Brennan Day: Respectfully, the 2022 amendments are taking effect on the third, which is a couple days from today. So I’m just wondering. They focused on rights and patient rights and involuntary care and what the duty of the province was to inform patients of what rights they had under the bill. The bill we’re talking about today is firming up liability for those people that are getting sectioned under the bill.

So I guess I’ll try and ask the question slightly differently. If the 2022 amendments that are coming into effect two days from now are aimed at safeguarding patient rights and autonomy, why wasn’t provider immunity addressed then, or is this to make up for that change?

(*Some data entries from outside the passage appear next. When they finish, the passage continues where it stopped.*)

(* ===== verification/RoutingEvents.v ===== *)
(** The events the reconciler publishes: an up and a down event for a BGP
    neighbour exactly when it enters and leaves the Established state. *)

From Stdlib Require Import ZArith Lia Ascii String.
From stdpp Require Import base tactics list gmap strings fin_maps.
From S2P Require Import Prelude GoStrings GoMap GoNet GoUtf8 GoText Intent FrrClient Reconciler ReconcilerSync.

(** The kind of an event and the peer it is about. *)
Definition ev_peer (e : route_event) : string :=
  match ev_metadata e with (k, a) :: _ => if String.eqb k eventKeyPeer then a else "" | [] => "" end.
Definition ev_key (e : route_event) : Z * string := (ev_type e, ev_peer e).

Definition established (st : option string) : bool := bool_decide (st = Some bgpStateEstablished).

(** What a change of state calls for. *)
Definition transition (prev now : option string) (addr : string) : list (Z * string) :=
  match established prev, established now with
  | false, true => [(EventTypePeerUp, addr)]
  | true, false => [(EventTypePeerDown, addr)]
  | _, _ => []
  end.

Section Events.
Context {VT : Vtysh} {MI : MapIter}.

(** [m] appends events with keys [ks] and updates the last-seen states by [f]. *)
Definition emits (f : gmap string string -> gmap string string) (ks : list (Z * string)) (m : M unit) (w : world) : Prop :=
  exists evs, m w = Val (tt, mkWorld (set_lastBGPStates (f (lastBGPStates (w_rec w))) (w_rec w)) (w_vty w)
                               (w_events w ++ evs)) /\ ev_key <$> evs = ks.

Lemma String_dec a b : String.eqb a b = bool_decide (a = b).
Proof. destruct (String.eqb_spec a b); [by rewrite bool_decide_true|by rewrite bool_decide_false]. Qed.

Lemma seeBGP_emits s nbr w :
  emits (fun m => <[n_Address nbr := n_State nbr]> m)
        (transition (lastBGPStates (w_rec w) !! n_Address nbr) (Some (n_State nbr)) (n_Address nbr))
        (seeBGP s nbr) w.
Proof.
  unfold seeBGP, emits, transition, established.
  unfold mbind at 1, M_bind at 1, getr at 1.
  destruct (lastBGPStates (w_rec w) !! n_Address nbr) as [prev|].
  - rewrite !String_dec.
    destruct (decide (prev = n_State nbr)) as [->|Hne].
    + rewrite (bool_decide_true (n_State nbr = n_State nbr)) by done. eexists []. rewrite app_nil_r.
      split; [done|]. by case_bool_decide.
    + rewrite (bool_decide_false (prev = n_State nbr)) by done. cbn [negb].
      destruct (decide (n_State nbr = bgpStateEstablished)) as [E|E].
      * rewrite (bool_decide_true (n_State nbr = _)) by done. eexists [_]. split; [reflexivity|].
        rewrite (bool_decide_false (Some prev = _)) by congruence. by rewrite bool_decide_true by congruence.
      * rewrite (bool_decide_false (n_State nbr = _)) by done.
        rewrite (bool_decide_false (Some (n_State nbr) = _)) by congruence.
        destruct (decide (prev = bgpStateEstablished)) as [E'|E'].
        -- rewrite (bool_decide_true (prev = _)) by done. eexists [_]. split; [reflexivity|].
           by rewrite bool_decide_true by congruence.
        -- rewrite (bool_decide_false (prev = _)) by done. eexists []. rewrite app_nil_r. split; [reflexivity|].
           by rewrite bool_decide_false by congruence.
  - rewrite !String_dec, (bool_decide_false (None = _)) by done.
    destruct (decide (n_State nbr = bgpStateEstablished)) as [E|E].
    + rewrite (bool_decide_true (n_State nbr = _)) by done. eexists [_]. split; [reflexivity|].
      by rewrite bool_decide_true by congruence.
    + rewrite (bool_decide_false (n_State nbr = _)) by done. eexists []. rewrite app_nil_r. split; [reflexivity|].
      by rewrite bool_decide_false by congruence.
Qed.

Hon. Josie Osborne: The question around timeline of the bill has been asked and answered.

The Chair: I do encourage the members to move on to a different line of questioning at this time, please.

Claire Rattée: At this point, I would like to try and move another amendment, please, that has slightly different, slightly softer wording compared to the amendment that I brought forward previously, and again, for the exact same reasons that I had stated before.

I do think that there is a significant lack of clarity around where the authority is actually given within the act. I struggle with the idea that both sections have always worked in tandem to provide authority, and yet, section 8 isn’t referenced in any of the materials that have been put forward by the government, by the health authorities, by the chief scientific adviser.

So I apologize, I know that this probably feels very redundant, but I really would urge people to give thought to how important it may be in the long run to actually clarify this for clinicians, for patients and for the legal community about where this authority is actually coming from.

So I would like to move an amendment that section 31 is amended by repealing subsection (1)(b) in subsection (2) by striking out “a patient to whom subsection (1) applies” and substituting “a patient who is detained in a designated facility under section 22, 28, 29, 30 or 42 or is released on leave or is transferred to an approved home under section 37 or 39” and (c) by adding the following subsection (4): “For certainty, nothing in this section limits the authority of a director under section 8 to authorize treatment for a patient detained under this act.”

The Chair: This committee will go into recess very briefly while copies of the amendment are made for the members. I have 17:03. If I can see everybody back in their seats by 17:07, please.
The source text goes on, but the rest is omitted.